*SUPPLIED DATA*
(* ===== verification/Sleep.v ===== *)
(** Sleep: the two versions of sleep with an alarm, [sleep] of apue/10.19my_sleep.c and [sleep2]
    of apue/10.10sleep2.c. A call of the system is one step; between the steps seconds
    pass, the alarm is delivered, and other signals are caught. The calls succeed. *)
From stdpp Require Import list.
From S2P Require Import Prelude.

(** What is done with SIGALRM: the handler of this file, the default action, which kills
    the process, a handler of the caller, or nothing, when the caller ignores it. *)
Inductive disposition := Sig_alrm | Default | Caller | Ignored.
#[export] Instance disposition_eq_dec : EqDecision disposition.
Proof. solve_decision. Defined.

(** The alarm clock, [None] when it is not set, and the state of SIGALRM; [elapsed] counts
    the seconds that the clock has run since it was set. *)
Record clock := Clock { remaining : option Z; pending : bool; blocked : bool; action : disposition; elapsed : Z }.

Definition set_pending (v : bool) (k : clock) : clock := Clock (remaining k) v (blocked k) (action k) (elapsed k).
Definition set_blocked (v : bool) (k : clock) : clock := Clock (remaining k) (pending k) v (action k) (elapsed k).
(** A signal that is ignored is discarded. *)
Definition kept (v : disposition) (signal : bool) : bool := match v with Ignored => false | _ => signal end.
Definition set_action (v : disposition) (k : clock) : clock := Clock (remaining k) (kept v (pending k)) (blocked k) v (elapsed k).

(** The seconds that were left, and the new setting; 0 turns the clock off. *)
Definition left (k : clock) : Z := default 0 (remaining k).
Definition alarm (seconds : Z) (k : clock) : clock :=
  Clock (if seconds =? 0 then None else Some seconds) (pending k) (blocked k) (action k) 0.
Definition alarm_off (k : clock) : clock := Clock None (pending k) (blocked k) (action k) (elapsed k).

(** A second passes. *)
Definition tick (k : clock) : clock :=
  match remaining k with
  | Some n => if n <=? 1 then Clock None (kept (action k) true) (blocked k) (action k) (elapsed k + 1)
              else Clock (Some (n - 1)) (pending k) (blocked k) (action k) (elapsed k + 1)
  | None => k
  end.

(** What happens next: a step of the function, a second, the delivery of SIGALRM, or a
    signal that a handler of the caller catches. *)
Inductive move := Step | Tick | Deliver | Interrupt.
#[export] Instance move_eq_dec : EqDecision move.
Proof. solve_decision. Defined.

(** ** 10.19my_sleep.c *)

Module MySleep.
Inductive point :=
| Set_action    (* sigaction(SIGALRM, &newact, &oldact) *)
| Block         (* sigprocmask(SIG_BLOCK, &newmask, &oldmask) *)
| Set_alarm     (* alarm(seconds) *)
| Suspend       (* sigsuspend(&suspmask) *)
| Asleep        (* in sigsuspend, where SIGALRM is not blocked *)
| Cancel        (* unslept = alarm(0) *)
| Restore       (* sigaction(SIGALRM, &oldact, NULL) *)
| Unmask        (* sigprocmask(SIG_SETMASK, &oldmask, NULL) *)
| Returned
| Killed.       (* by the default action of SIGALRM *)
#[export] Instance point_eq_dec : EqDecision point.
Proof. solve_decision. Defined.

Record state := State { at_ : point; clk : clock; oldact : disposition; oldmask : bool; unslept : Z }.
Definition goto (p : point) (k : clock) (s : state) : state := State p k (oldact s) (oldmask s) (unslept s).

Section sleep.
Context (seconds : Z).

Definition call (k : clock) : state := State Set_action k Default false 0.

Definition step (s : state) : option state :=
  let k := clk s in
  match at_ s with
  | Set_action => Some (State Block (set_action Sig_alrm k) (action k) (oldmask s) (unslept s))
  | Block => Some (State Set_alarm (set_blocked true k) (oldact s) (blocked k) (unslept s))
  | Set_alarm => Some (goto Suspend (alarm seconds k) s)
  | Suspend => Some (goto Asleep k s)
  | Asleep => None
  | Cancel => Some (State Restore (alarm_off k) (oldact s) (oldmask s) (left k))
  | Restore => Some (goto Unmask (set_action (oldact s) k) s)
  | Unmask => Some (goto Returned (set_blocked (oldmask s) k) s)
  | Returned | Killed => None
  end.

(** [sig_alrm] does nothing, but [sigsuspend] returns, with the mask as it was before. *)
Definition deliver (s : state) : option state :=
  let k := clk s in
  if pending k && (negb (blocked k) || bool_decide (at_ s = Asleep)) then
    let k := set_pending false k in
    match action k with
    | Default => Some (goto Killed k s)
    | Ignored => Some (goto (at_ s) k s)
    | _ => Some (goto (if decide (at_ s = Asleep) then Cancel else at_ s) k s)
    end
  else None.

Definition interrupt (s : state) : state := goto (if decide (at_ s = Asleep) then Cancel else at_ s) (clk s) s.

Definition make (m : move) (s : state) : option state :=
  if decide (at_ s = Killed) then None
  else match m with
       | Step => step s
       | Tick => Some (goto (at_ s) (tick (clk s)) s)
       | Deliver => deliver s
       | Interrupt => Some (interrupt s)
       end.

Fixpoint run (moves : list move) (s : state) : option state :=
  match moves with
  | [] => Some s
  | m :: moves => match make m s with Some s => run moves s | None => None end
  end.
End sleep.
End MySleep.

(** ** 10.10sleep2.c *)

Module Sleep2.
Inductive point :=
| Set_signal    (* signal(SIGALRM, sig_alrm) *)
| Setjmp        (* setjmp(env_alrm) *)
| Set_alarm     (* alarm(seconds) *)
| Pause         (* pause() *)
| Asleep        (* in pause *)
| Cancel        (* return(alarm(0)) *)
| Returned (unslept : Z)
| Killed
| Undefined.    (* longjmp without a setjmp, or to a function that has returned *)
#[export] Instance point_eq_dec : EqDecision point.
Proof. solve_decision. Defined.

Record state := State { at_ : point; clk : clock }.

Section sleep2.
Context (seconds : Z).

Definition call (k : clock) : state := State Set_signal k.

Definition step (s : state) : option state :=
  let k := clk s in
  match at_ s with
  | Set_signal => Some (State Setjmp (set_action Sig_alrm k))
  | Setjmp => Some (State Set_alarm k)
  | Set_alarm => Some (State Pause (alarm seconds k))
  | Pause => Some (State Asleep k)
  | Asleep => None
  | Cancel => Some (State (Returned (left k)) (alarm_off k))
  | Returned _ | Killed | Undefined => None
  end.

(** The handler [sig_alrm], at the start of which SIGALRM is blocked: [longjmp] does not
    change the mask. *)
Definition sig_alrm (p : point) : point :=
  match p with
  | Set_alarm | Pause | Asleep | Cancel => Cancel
  | _ => Undefined
  end.

Definition deliver (s : state) : option state :=
  let k := clk s in
  if pending k && negb (blocked k) then
    match action k with
    | Default => Some (State Killed (set_pending false k))
    | Caller | Ignored => Some (State (at_ s) (set_pending false k))
    | Sig_alrm => Some (State (sig_alrm (at_ s)) (set_blocked true (set_pending false k)))
    end
  else None.

Definition interrupt (s : state) : state := State (if decide (at_ s = Asleep) then Cancel else at_ s) (clk s).

Definition ended (p : point) : bool := match p with Killed | Undefined => true | _ => false end.

Definition make (m : move) (s : state) : option state :=
  if ended (at_ s) then None
  else match m with
       | Step => step s
       | Tick => Some (State (at_ s) (tick (clk s)))
       | Deliver => deliver s
       | Interrupt => Some (interrupt s)
       end.

Fixpoint run (moves : list move) (s : state) : option state :=
  match moves with
  | [] => Some s
  | m :: moves => match make m s with Some s => run moves s | None => None end
  end.
End sleep2.
End Sleep2.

*THE TASK*
The answer must be an exact copy of every record above.

*EXPECTED OUTPUT*
(* ===== verification/Sleep.v ===== *)
(** Sleep: the two versions of sleep with an alarm, [sleep] of apue/10.19my_sleep.c and [sleep2]
    of apue/10.10sleep2.c. A call of the system is one step; between the steps seconds
    pass, the alarm is delivered, and other signals are caught. The calls succeed. *)
From stdpp Require Import list.
From S2P Require Import Prelude.

(** What is done with SIGALRM: the handler of this file, the default action, which kills
    the process, a handler of the caller, or nothing, when the caller ignores it. *)
Inductive disposition := Sig_alrm | Default | Caller | Ignored.
#[export] Instance disposition_eq_dec : EqDecision disposition.
Proof. solve_decision. Defined.

(** The alarm clock, [None] when it is not set, and the state of SIGALRM; [elapsed] counts
    the seconds that the clock has run since it was set. *)
Record clock := Clock { remaining : option Z; pending : bool; blocked : bool; action : disposition; elapsed : Z }.

Definition set_pending (v : bool) (k : clock) : clock := Clock (remaining k) v (blocked k) (action k) (elapsed k).
Definition set_blocked (v : bool) (k : clock) : clock := Clock (remaining k) (pending k) v (action k) (elapsed k).
(** A signal that is ignored is discarded. *)
Definition kept (v : disposition) (signal : bool) : bool := match v with Ignored => false | _ => signal end.
Definition set_action (v : disposition) (k : clock) : clock := Clock (remaining k) (kept v (pending k)) (blocked k) v (elapsed k).

(** The seconds that were left, and the new setting; 0 turns the clock off. *)
Definition left (k : clock) : Z := default 0 (remaining k).
Definition alarm (seconds : Z) (k : clock) : clock :=
  Clock (if seconds =? 0 then None else Some seconds) (pending k) (blocked k) (action k) 0.
Definition alarm_off (k : clock) : clock := Clock None (pending k) (blocked k) (action k) (elapsed k).

(** A second passes. *)
Definition tick (k : clock) : clock :=
  match remaining k with
  | Some n => if n <=? 1 then Clock None (kept (action k) true) (blocked k) (action k) (elapsed k + 1)
              else Clock (Some (n - 1)) (pending k) (blocked k) (action k) (elapsed k + 1)
  | None => k
  end.

(** What happens next: a step of the function, a second, the delivery of SIGALRM, or a
    signal that a handler of the caller catches. *)
Inductive move := Step | Tick | Deliver | Interrupt.
#[export] Instance move_eq_dec : EqDecision move.
Proof. solve_decision. Defined.

(** ** 10.19my_sleep.c *)

Module MySleep.
Inductive point :=
| Set_action    (* sigaction(SIGALRM, &newact, &oldact) *)
| Block         (* sigprocmask(SIG_BLOCK, &newmask, &oldmask) *)
| Set_alarm     (* alarm(seconds) *)
| Suspend       (* sigsuspend(&suspmask) *)
| Asleep        (* in sigsuspend, where SIGALRM is not blocked *)
| Cancel        (* unslept = alarm(0) *)
| Restore       (* sigaction(SIGALRM, &oldact, NULL) *)
| Unmask        (* sigprocmask(SIG_SETMASK, &oldmask, NULL) *)
| Returned
| Killed.       (* by the default action of SIGALRM *)
#[export] Instance point_eq_dec : EqDecision point.
Proof. solve_decision. Defined.

Record state := State { at_ : point; clk : clock; oldact : disposition; oldmask : bool; unslept : Z }.
Definition goto (p : point) (k : clock) (s : state) : state := State p k (oldact s) (oldmask s) (unslept s).

Section sleep.
Context (seconds : Z).

Definition call (k : clock) : state := State Set_action k Default false 0.

Definition step (s : state) : option state :=
  let k := clk s in
  match at_ s with
  | Set_action => Some (State Block (set_action Sig_alrm k) (action k) (oldmask s) (unslept s))
  | Block => Some (State Set_alarm (set_blocked true k) (oldact s) (blocked k) (unslept s))
  | Set_alarm => Some (goto Suspend (alarm seconds k) s)
  | Suspend => Some (goto Asleep k s)
  | Asleep => None
  | Cancel => Some (State Restore (alarm_off k) (oldact s) (oldmask s) (left k))
  | Restore => Some (goto Unmask (set_action (oldact s) k) s)
  | Unmask => Some (goto Returned (set_blocked (oldmask s) k) s)
  | Returned | Killed => None
  end.

(** [sig_alrm] does nothing, but [sigsuspend] returns, with the mask as it was before. *)
Definition deliver (s : state) : option state :=
  let k := clk s in
  if pending k && (negb (blocked k) || bool_decide (at_ s = Asleep)) then
    let k := set_pending false k in
    match action k with
    | Default => Some (goto Killed k s)
    | Ignored => Some (goto (at_ s) k s)
    | _ => Some (goto (if decide (at_ s = Asleep) then Cancel else at_ s) k s)
    end
  else None.

Definition interrupt (s : state) : state := goto (if decide (at_ s = Asleep) then Cancel else at_ s) (clk s) s.

Definition make (m : move) (s : state) : option state :=
  if decide (at_ s = Killed) then None
  else match m with
       | Step => step s
       | Tick => Some (goto (at_ s) (tick (clk s)) s)
       | Deliver => deliver s
       | Interrupt => Some (interrupt s)
       end.

Fixpoint run (moves : list move) (s : state) : option state :=
  match moves with
  | [] => Some s
  | m :: moves => match make m s with Some s => run moves s | None => None end
  end.
End sleep.
End MySleep.

(** ** 10.10sleep2.c *)

Module Sleep2.
Inductive point :=
| Set_signal    (* signal(SIGALRM, sig_alrm) *)
| Setjmp        (* setjmp(env_alrm) *)
| Set_alarm     (* alarm(seconds) *)
| Pause         (* pause() *)
| Asleep        (* in pause *)
| Cancel        (* return(alarm(0)) *)
| Returned (unslept : Z)
| Killed
| Undefined.    (* longjmp without a setjmp, or to a function that has returned *)
#[export] Instance point_eq_dec : EqDecision point.
Proof. solve_decision. Defined.

Record state := State { at_ : point; clk : clock }.

Section sleep2.
Context (seconds : Z).

Definition call (k : clock) : state := State Set_signal k.

Definition step (s : state) : option state :=
  let k := clk s in
  match at_ s with
  | Set_signal => Some (State Setjmp (set_action Sig_alrm k))
  | Setjmp => Some (State Set_alarm k)
  | Set_alarm => Some (State Pause (alarm seconds k))
  | Pause => Some (State Asleep k)
  | Asleep => None
  | Cancel => Some (State (Returned (left k)) (alarm_off k))
  | Returned _ | Killed | Undefined => None
  end.

(** The handler [sig_alrm], at the start of which SIGALRM is blocked: [longjmp] does not
    change the mask. *)
Definition sig_alrm (p : point) : point :=
  match p with
  | Set_alarm | Pause | Asleep | Cancel => Cancel
  | _ => Undefined
  end.

Definition deliver (s : state) : option state :=
  let k := clk s in
  if pending k && negb (blocked k) then
    match action k with
    | Default => Some (State Killed (set_pending false k))
    | Caller | Ignored => Some (State (at_ s) (set_pending false k))
    | Sig_alrm => Some (State (sig_alrm (at_ s)) (set_blocked true (set_pending false k)))
    end
  else None.

Definition interrupt (s : state) : state := State (if decide (at_ s = Asleep) then Cancel else at_ s) (clk s).

Definition ended (p : point) : bool := match p with Killed | Undefined => true | _ => false end.

Definition make (m : move) (s : state) : option state :=
  if ended (at_ s) then None
  else match m with
       | Step => step s
       | Tick => Some (State (at_ s) (tick (clk s)))
       | Deliver => deliver s
       | Interrupt => Some (interrupt s)
       end.

Fixpoint run (moves : list move) (s : state) : option state :=
  match moves with
  | [] => Some s
  | m :: moves => match make m s with Some s => run moves s | None => None end
  end.
End sleep2.
End Sleep2.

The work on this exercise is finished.